>>>

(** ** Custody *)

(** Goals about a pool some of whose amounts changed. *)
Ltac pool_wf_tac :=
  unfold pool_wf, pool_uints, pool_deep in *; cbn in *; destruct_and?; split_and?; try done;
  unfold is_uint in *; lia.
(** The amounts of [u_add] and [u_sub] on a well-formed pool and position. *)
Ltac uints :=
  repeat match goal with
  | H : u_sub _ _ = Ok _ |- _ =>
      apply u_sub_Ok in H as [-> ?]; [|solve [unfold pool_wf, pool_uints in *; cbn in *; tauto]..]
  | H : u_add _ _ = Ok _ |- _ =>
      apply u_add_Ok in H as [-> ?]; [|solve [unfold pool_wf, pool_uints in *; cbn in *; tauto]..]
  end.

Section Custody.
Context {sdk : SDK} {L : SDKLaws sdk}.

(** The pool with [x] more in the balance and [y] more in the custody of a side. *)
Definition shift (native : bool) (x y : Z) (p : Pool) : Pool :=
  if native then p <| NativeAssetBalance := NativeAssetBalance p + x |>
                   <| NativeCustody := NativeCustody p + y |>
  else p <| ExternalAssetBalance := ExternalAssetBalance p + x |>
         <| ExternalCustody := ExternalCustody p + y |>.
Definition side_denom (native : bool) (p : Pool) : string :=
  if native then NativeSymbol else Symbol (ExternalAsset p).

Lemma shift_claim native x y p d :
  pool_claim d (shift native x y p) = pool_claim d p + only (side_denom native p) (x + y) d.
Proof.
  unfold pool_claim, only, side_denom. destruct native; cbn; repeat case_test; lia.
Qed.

<<<
>>>

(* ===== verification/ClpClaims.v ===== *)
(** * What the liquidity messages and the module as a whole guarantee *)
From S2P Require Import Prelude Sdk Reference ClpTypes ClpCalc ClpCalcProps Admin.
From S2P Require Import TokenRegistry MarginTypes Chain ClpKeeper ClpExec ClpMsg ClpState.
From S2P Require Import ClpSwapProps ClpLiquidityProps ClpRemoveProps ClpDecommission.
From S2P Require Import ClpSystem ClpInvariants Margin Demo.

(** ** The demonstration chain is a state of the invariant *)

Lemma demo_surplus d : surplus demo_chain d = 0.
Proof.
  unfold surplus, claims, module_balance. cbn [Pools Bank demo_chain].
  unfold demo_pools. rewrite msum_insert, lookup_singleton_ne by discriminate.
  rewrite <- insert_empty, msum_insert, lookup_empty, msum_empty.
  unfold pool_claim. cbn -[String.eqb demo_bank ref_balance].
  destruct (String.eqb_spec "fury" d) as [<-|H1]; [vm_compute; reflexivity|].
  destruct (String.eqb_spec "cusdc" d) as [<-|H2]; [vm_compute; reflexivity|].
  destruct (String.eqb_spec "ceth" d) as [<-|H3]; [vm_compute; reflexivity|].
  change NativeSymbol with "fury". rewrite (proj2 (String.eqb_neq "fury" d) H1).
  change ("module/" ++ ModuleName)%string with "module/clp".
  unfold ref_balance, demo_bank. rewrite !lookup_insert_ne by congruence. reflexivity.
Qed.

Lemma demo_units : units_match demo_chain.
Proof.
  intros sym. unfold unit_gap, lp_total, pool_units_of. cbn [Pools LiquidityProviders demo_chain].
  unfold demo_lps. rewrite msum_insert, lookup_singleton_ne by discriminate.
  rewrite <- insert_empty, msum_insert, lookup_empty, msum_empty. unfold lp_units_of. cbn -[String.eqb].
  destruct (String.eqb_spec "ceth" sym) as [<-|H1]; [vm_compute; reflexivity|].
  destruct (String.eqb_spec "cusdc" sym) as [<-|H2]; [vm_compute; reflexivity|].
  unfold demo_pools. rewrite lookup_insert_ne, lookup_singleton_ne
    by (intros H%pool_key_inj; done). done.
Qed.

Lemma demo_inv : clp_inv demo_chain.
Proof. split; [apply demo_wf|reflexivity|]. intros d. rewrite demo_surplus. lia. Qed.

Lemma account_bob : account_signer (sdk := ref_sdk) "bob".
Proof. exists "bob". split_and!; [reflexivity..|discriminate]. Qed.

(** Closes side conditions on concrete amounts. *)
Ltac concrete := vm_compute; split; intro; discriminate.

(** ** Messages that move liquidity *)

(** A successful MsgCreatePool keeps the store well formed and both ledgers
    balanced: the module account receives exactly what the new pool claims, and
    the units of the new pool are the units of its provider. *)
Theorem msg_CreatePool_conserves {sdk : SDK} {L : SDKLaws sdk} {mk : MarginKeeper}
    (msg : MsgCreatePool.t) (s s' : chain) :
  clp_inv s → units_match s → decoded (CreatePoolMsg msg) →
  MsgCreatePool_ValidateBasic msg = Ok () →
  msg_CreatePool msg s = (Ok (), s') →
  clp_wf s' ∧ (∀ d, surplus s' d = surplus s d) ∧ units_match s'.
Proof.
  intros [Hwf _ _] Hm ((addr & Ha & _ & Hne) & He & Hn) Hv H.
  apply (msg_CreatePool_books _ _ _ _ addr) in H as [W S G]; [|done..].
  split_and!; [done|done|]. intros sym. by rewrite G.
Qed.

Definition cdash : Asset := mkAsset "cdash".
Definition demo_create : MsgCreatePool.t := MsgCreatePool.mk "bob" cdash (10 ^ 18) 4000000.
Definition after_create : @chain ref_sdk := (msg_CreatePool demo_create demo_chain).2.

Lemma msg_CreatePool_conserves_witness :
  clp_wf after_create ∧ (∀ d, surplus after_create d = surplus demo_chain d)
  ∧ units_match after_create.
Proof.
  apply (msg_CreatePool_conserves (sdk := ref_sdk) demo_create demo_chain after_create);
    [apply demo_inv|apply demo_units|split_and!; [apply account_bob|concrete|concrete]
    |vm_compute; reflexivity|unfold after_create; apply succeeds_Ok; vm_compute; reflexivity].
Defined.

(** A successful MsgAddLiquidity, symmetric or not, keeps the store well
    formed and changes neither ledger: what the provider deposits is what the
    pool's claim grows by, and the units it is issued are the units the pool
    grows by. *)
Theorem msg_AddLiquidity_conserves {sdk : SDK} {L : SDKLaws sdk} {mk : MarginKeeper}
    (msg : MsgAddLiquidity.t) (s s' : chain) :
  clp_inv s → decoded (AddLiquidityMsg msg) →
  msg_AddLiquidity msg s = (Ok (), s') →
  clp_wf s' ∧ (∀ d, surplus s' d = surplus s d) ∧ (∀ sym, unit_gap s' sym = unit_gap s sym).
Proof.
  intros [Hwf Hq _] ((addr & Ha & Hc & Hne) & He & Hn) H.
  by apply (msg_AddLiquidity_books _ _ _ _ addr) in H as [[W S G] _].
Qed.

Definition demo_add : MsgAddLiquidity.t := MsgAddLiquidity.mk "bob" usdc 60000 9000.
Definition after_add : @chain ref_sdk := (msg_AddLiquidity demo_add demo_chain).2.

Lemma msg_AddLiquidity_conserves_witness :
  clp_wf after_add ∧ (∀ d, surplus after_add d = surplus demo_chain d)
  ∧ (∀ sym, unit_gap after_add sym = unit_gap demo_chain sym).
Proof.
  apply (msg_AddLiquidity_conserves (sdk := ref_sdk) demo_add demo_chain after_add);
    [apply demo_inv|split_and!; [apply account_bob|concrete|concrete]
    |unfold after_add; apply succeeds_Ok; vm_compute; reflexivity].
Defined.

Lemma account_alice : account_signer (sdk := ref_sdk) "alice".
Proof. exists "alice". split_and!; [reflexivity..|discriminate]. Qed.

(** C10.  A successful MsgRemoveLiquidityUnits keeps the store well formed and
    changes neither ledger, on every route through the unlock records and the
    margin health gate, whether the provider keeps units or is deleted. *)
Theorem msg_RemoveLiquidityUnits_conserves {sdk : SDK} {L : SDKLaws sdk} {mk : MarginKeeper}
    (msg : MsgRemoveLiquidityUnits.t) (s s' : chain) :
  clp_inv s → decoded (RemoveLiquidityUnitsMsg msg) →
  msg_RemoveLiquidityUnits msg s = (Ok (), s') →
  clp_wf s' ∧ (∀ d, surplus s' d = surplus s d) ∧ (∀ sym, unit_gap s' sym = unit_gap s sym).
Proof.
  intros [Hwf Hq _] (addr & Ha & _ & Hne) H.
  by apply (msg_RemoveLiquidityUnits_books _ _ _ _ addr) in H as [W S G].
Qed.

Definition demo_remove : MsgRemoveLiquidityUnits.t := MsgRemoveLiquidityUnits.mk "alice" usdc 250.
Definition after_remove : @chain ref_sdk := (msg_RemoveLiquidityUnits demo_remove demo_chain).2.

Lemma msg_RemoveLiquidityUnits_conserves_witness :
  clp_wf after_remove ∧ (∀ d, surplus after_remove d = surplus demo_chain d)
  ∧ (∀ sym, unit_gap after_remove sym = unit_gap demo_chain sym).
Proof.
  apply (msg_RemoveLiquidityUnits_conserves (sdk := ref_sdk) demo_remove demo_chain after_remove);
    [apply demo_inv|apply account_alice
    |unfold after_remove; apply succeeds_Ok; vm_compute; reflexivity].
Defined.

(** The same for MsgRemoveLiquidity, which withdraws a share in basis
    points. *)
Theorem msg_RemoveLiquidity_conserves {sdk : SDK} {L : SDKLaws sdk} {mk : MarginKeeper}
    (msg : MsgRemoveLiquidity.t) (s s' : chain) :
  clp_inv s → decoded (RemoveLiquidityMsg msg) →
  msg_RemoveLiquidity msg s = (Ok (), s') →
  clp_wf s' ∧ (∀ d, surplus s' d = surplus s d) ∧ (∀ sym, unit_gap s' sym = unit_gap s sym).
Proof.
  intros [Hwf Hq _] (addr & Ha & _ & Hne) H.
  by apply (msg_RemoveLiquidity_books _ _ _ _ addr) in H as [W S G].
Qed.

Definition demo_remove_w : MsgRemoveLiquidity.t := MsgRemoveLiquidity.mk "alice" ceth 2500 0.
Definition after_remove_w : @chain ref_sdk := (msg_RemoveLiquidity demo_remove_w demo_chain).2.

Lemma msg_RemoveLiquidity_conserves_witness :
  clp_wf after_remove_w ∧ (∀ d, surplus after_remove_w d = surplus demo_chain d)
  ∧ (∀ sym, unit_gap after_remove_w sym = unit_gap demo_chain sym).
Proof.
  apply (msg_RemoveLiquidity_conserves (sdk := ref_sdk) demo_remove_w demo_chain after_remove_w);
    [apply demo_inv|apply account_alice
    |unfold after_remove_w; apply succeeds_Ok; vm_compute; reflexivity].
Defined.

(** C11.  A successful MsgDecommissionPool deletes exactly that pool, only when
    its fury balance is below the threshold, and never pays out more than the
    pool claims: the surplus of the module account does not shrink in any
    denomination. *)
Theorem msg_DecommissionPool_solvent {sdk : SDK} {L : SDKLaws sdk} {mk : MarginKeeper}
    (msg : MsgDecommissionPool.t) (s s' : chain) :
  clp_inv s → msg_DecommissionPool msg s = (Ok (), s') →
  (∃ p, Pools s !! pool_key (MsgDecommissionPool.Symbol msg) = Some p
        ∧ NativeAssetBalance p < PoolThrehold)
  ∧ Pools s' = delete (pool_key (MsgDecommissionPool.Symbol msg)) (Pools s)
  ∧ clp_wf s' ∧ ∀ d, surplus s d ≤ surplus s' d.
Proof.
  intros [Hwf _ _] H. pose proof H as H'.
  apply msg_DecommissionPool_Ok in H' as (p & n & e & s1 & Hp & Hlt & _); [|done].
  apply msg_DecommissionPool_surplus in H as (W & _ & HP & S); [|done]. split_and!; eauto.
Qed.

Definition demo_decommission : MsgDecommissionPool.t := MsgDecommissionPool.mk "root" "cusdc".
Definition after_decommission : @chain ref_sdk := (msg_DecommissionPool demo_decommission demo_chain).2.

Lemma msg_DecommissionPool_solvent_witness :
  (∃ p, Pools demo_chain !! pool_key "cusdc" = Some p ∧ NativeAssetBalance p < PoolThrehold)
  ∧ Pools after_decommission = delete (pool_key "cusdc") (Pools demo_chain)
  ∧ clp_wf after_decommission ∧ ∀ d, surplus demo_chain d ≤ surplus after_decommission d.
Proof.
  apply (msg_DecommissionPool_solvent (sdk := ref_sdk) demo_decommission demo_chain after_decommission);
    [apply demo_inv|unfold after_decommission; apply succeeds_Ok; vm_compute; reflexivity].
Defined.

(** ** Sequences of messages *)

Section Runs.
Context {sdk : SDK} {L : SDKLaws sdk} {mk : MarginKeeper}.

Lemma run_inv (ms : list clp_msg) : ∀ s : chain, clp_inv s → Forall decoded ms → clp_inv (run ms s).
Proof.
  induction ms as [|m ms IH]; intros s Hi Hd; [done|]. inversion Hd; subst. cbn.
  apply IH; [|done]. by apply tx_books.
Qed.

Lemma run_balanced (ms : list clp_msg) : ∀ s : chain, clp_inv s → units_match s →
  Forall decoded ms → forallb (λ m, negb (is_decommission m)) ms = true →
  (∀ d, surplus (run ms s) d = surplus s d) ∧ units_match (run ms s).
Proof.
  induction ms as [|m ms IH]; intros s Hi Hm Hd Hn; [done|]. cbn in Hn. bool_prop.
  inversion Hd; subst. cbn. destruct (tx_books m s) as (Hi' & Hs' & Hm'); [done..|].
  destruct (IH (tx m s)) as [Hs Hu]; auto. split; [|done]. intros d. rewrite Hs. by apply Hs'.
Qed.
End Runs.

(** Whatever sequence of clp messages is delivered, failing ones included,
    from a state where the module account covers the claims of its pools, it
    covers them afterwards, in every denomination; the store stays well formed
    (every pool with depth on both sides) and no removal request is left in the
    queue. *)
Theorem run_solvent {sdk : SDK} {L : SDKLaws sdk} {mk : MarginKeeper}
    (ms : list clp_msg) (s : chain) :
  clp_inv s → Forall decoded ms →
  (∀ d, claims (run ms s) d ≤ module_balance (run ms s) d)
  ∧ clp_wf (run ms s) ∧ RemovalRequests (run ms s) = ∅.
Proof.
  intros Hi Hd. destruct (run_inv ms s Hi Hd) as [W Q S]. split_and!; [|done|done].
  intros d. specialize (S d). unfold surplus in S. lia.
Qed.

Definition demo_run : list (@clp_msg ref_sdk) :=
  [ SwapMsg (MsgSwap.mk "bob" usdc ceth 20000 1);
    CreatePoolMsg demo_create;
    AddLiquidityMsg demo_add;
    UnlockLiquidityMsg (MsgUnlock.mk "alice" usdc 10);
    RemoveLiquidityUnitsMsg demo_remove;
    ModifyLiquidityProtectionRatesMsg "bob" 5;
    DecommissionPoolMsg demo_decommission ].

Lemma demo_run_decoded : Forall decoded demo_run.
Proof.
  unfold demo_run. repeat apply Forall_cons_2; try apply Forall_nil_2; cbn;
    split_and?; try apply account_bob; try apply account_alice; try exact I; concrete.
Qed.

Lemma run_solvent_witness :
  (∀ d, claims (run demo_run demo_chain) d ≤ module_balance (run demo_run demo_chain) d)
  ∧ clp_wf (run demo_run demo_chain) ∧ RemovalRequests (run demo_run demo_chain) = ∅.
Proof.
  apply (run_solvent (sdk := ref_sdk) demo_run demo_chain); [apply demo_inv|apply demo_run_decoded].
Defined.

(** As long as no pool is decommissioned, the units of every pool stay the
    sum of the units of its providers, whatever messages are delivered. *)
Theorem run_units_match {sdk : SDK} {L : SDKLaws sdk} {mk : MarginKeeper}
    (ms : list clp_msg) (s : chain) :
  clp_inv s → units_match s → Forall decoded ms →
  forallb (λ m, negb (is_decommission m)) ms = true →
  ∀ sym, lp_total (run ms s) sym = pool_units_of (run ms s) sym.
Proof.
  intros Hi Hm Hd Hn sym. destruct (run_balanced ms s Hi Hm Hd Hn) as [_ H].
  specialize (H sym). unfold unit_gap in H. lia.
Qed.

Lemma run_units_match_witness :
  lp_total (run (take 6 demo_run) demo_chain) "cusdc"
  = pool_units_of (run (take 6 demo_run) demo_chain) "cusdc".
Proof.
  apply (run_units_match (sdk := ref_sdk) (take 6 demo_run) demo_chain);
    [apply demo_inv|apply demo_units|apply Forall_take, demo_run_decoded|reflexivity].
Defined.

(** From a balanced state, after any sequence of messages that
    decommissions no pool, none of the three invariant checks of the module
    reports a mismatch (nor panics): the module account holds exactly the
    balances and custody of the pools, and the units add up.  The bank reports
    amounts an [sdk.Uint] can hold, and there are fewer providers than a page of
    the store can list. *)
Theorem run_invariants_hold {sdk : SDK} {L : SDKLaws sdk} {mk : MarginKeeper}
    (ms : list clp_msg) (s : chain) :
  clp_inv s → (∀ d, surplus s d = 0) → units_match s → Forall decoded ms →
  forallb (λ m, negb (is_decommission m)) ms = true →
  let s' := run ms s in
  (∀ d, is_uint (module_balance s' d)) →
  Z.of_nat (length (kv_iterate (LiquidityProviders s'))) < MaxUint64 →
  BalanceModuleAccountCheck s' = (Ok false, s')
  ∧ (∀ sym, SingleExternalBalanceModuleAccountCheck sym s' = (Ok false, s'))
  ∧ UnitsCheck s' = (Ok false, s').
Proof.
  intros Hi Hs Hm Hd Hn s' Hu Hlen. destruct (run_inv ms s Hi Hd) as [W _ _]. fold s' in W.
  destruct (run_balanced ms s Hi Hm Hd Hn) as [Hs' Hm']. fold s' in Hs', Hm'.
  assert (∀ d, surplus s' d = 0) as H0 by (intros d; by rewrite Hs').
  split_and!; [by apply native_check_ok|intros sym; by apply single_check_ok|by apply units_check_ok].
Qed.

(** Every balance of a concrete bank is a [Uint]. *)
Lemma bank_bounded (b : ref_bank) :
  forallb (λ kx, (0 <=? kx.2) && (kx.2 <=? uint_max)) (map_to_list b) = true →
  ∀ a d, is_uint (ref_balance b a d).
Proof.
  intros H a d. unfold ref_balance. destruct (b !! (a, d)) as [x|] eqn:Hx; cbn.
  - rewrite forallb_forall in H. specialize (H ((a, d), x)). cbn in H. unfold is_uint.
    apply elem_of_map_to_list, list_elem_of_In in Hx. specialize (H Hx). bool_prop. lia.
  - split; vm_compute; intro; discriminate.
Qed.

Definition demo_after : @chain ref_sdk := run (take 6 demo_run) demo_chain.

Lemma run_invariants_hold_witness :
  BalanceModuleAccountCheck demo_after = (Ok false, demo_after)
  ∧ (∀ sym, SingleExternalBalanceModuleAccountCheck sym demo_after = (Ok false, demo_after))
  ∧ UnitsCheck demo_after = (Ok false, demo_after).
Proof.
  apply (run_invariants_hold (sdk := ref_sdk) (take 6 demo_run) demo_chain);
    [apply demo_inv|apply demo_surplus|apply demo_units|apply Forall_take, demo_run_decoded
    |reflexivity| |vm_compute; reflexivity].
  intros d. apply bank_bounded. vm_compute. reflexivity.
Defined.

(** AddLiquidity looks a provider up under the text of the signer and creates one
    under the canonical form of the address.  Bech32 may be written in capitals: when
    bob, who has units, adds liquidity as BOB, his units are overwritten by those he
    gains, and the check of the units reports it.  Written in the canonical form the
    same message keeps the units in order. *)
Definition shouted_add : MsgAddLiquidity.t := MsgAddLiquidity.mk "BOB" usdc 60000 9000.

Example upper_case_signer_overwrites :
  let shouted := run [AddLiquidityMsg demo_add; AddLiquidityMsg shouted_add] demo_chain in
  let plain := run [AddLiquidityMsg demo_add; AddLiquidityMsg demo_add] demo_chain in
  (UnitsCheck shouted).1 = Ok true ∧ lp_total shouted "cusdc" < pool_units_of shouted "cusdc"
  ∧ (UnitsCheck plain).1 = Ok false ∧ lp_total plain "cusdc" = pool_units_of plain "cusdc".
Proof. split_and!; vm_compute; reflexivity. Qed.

<<<

_EXERCISE INSTRUCTIONS_. Reproduce every line of the listing above in which the string "canonical" appears.

_REPLY TO THE TASK_.
    under the canonical form of the address.  Bech32 may be written in capitals: when
    gains, and the check of the units reports it.  Written in the canonical form the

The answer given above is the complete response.